First, let’s start the REPL and load the namespaces we’ll need to implement our app:

lein repl
user=> (require '[flambo.api :as f])
user=> (require '[flambo.conf :as conf])

The flambo api and conf namespaces contain functions to access the Spark API and to create and modify Spark configuration objects, respectively.

Initializing Spark

flambo applications require a SparkContext object which tells Spark how to access a cluster. The SparkContext object requires a SparkConf object that encapsulates information about the application. We first build a spark configuration, c, then pass it to the flambo spark-context function which returns the requisite context object, sc:

user=> (def c (-> (conf/spark-conf)
                  (conf/master master)
                  (conf/app-name "tfidf")
                  (conf/set "spark.akka.timeout" "300")
                  (conf/set conf)
                  (conf/set-executor-env env)))
user=> (def sc (f/spark-context c))

master is a special “local” string that tells Spark to run our app in local mode. master can be a Spark, Mesos or YARN cluster URL, or any one of the special strings to run in local mode (see README.md for formatting details).

The app-name flambo function is used to set the name of our application.
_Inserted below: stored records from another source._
Lemma search_ignorecase r : case_insensitive (search true r).
Proof.
  intros t. induction t as [|c t IH]; intros t' Ht.
  - apply same_case_nil_inv in Ht as ->. simpl.
    destruct (match_here true r []); by constructor.
  - destruct t' as [|c' t'].
    { symmetry in Ht. by apply same_case_nil_inv in Ht. }
    pose proof Ht as [_ Ht']%same_case_cons_inv.
    cbn [search]. apply orelse_agree; [|by apply IH].
    unfold match_here. apply bt_ignorecase; [done..|].
    intros ? ? h h' _ Hh. by constructor.
Qed.

(** The phrase of the third pattern starts with an upper-case letter. *)
Lemma match_paren_upper s m :
  match_here false PAT_PAREN s = Some m →
  ∃ c rest, group1 m = Some (c :: rest) ∧ is_upper c = true.
Proof.
  unfold match_here, PAT_PAREN, PHRASE.
  cbn [bt]. destruct s as [|c0 s]; [done|].
  destruct (char_match false "(" c0); [|done].
  destruct s as [|c s]; [done|].
  destruct (set_match false [CRange "A" "Z"] c) eqn:Hc; [|done].
  intros (s2 & Hk & Hsuf)%rep_inv.
  destruct s2 as [|c2 s2]; [done|].
  destruct (char_match false ")" c2); [|done].
  injection Hk as <-. cbn [group1].
  apply suffix_length in Hsuf. cbn [length] in *.
  destruct (length s - length s2) as [|n] eqn:Hn; [lia|].
  cbn [take]. eexists _, _. split; [done|].
  unfold set_match in Hc. simpl in Hc.
  rewrite !orb_false_r in Hc. done.
Qed.

Lemma search_paren_upper t m :
  search_paren t = Some m →
  ∃ c rest, group1 m = Some (c :: rest) ∧ is_upper c = true.
Proof.
  unfold search_paren. induction t as [|c t IH]; cbn [search].
  - destruct (match_here false PAT_PAREN []) eqn:E; [|done].
    intros [= <-]. by eapply match_paren_upper.
  - destruct (match_here false PAT_PAREN (c :: t)) eqn:E; [|done].
    intros [= <-]. by eapply match_paren_upper.
Qed.

(* ===================================================================== *)
(** * The text fallback *)
(* ===================================================================== *)

Lemma resolve_no_external nm internal ignore prio doms s e :
  external internal ignore doms = [] →
  resolve nm internal ignore prio doms s e = default UNKNOWN (text_guess s e).
Proof.
  intros Hext. unfold resolve. rewrite fallback_winner_external, Hext.
  assert (priority_winner prio [] = None) as ->.
  { apply priority_winner_None, Forall_forall. intros p _.
    apply not_elem_of_nil. }
  done.
Qed.

Lemma text_fallback environ atts s e doms :
  collect_domains (default [] atts) [] = Ok doms →
  external (INTERNAL environ) (IGNORE environ) doms = [] →
  attendees_to_company environ atts s e = Ok (default UNKNOWN (text_guess s e)).
Proof.
  intros Hdoms Hext.
  destruct (attendees_to_company_resolve environ atts s e doms Hdoms)
    as (nm & _ & ->).
  by rewrite resolve_no_external.
Qed.

(** C4: in the text fallback the first pattern that matches decides.
    When the patterns before it find nothing and what it captured,
    stripped and in lower case, is a stop word, the resolver returns the
    Unknown result whatever the patterns after it would find; so it does
    for the text [POC: Demo]. *)
Theorem stop_word_ends_text_fallback :
  (∀ environ atts s e doms i f m g,
     collect_domains (default [] atts) [] = Ok doms →
     external (INTERNAL environ) (IGNORE environ) doms = [] →
     [search_with_for; search_poc; search_paren] !! i = Some f →
     (∀ j f', j < i →
        [search_with_for; search_poc; search_paren] !! j = Some f' →
        f' (event_text s e) = None) →
     f (event_text s e) = Some m →
     group1 m = Some g →
     lower (strip g) ∈ STOP_WORDS →
     attendees_to_company environ atts s e = Ok UNKNOWN) ∧
  attendees_to_company ∅ None (Some "POC: Demo") None = Ok UNKNOWN.
Proof.
  split; [|vm_compute; reflexivity].
  intros environ atts s e doms i f m g Hdoms Hext Hi Hbefore Hm Hg Hstop.
  rewrite (text_fallback _ _ _ _ _ Hdoms Hext). f_equal.
  assert (first_match (event_text s e) = Some m) as Hfirst.
  { unfold first_match, py_or.
    destruct i as [|[|[|i]]]; simplify_eq/=.
    - by rewrite Hm.
    - rewrite (Hbefore 0 search_with_for) by (done || lia). by rewrite Hm.
    - rewrite (Hbefore 0 search_with_for) by (done || lia).
      rewrite (Hbefore 1 search_poc) by (done || lia). done. }
  unfold text_guess. rewrite Hfirst. simpl.
  unfold text_outcome. rewrite Hg. simpl.
  by rewrite bool_decide_eq_false_2 by (by intros ?).
Qed.

(** The second pattern captures the stop word; the third pattern, which
    would find [Acme], is not consulted. *)
Lemma stop_word_ends_text_fallback_witness :
  attendees_to_company ∅ None (Some "POC: Demo (Acme)") None = Ok UNKNOWN
  ∧ search_paren (event_text (Some "POC: Demo (Acme)") None)
    = Some {| group1 := Some "Acme" |}.
Proof.
  split; [|vm_compute; reflexivity].
  apply (proj1 stop_word_ends_text_fallback ∅ None
           (Some "POC: Demo (Acme)") None [] 1 search_poc
           {| group1 := Some "Demo " |} "Demo ").
  - reflexivity.
  - reflexivity.
  - reflexivity.
  - intros [|j] f' Hj Hf'; [|lia]. injection Hf' as <-.
    vm_compute. reflexivity.
  - vm_compute. reflexivity.
  - reflexivity.
  - vm_compute. do 3 right. left.
Defined.

(** C5, as stated, fails: the third pattern sees letter case.  The text
    [(acme)] gives the Unknown result where [(Acme)] gives [Acme]. *)
Lemma third_pattern_is_case_sensitive :
  ¬ (case_insensitive search_with_for ∧ case_insensitive search_poc
     ∧ case_insensitive search_paren)
  ∧ attendees_to_company ∅ None (Some "(acme)") None = Ok UNKNOWN
  ∧ attendees_to_company ∅ None (Some "(Acme)") None
    = Ok {| companyName := "Acme"; companyDomain := "" |}.
Proof.
  split_and!; [|vm_compute; reflexivity..].
  intros (_ & _ & H).
  specialize (H "(acme)" "(Acme)" eq_refl).
  vm_compute in H. inversion H.
Qed.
As with most distributed computing systems, Spark has a myriad of properties that control most application settings. With flambo you can either set these properties directly on a SparkConf object, e.g., (conf/set “spark.akka.timeout” “300”), or via a Clojure map, (conf/set conf). We set an empty map, (def conf {}), for illustration.

Similarly, we set the executor runtime environment properties either directly via key/value strings or by passing a Clojure map of key/value strings. conf/set-executor-env handles both.

Computing TF-IDF

Our example will use the following corpus:

user=> (def documents
	 [["doc1" "Four score and seven years ago our fathers brought forth on this continent a new nation"]
	  ["doc2" "conceived in Liberty and dedicated to the proposition that all men are created equal"]
	  ["doc3" "Now we are engaged in a great civil war testing whether that nation or any nation so"]
	  ["doc4" "conceived and so dedicated can long endure We are met on a great battlefield of that war"]])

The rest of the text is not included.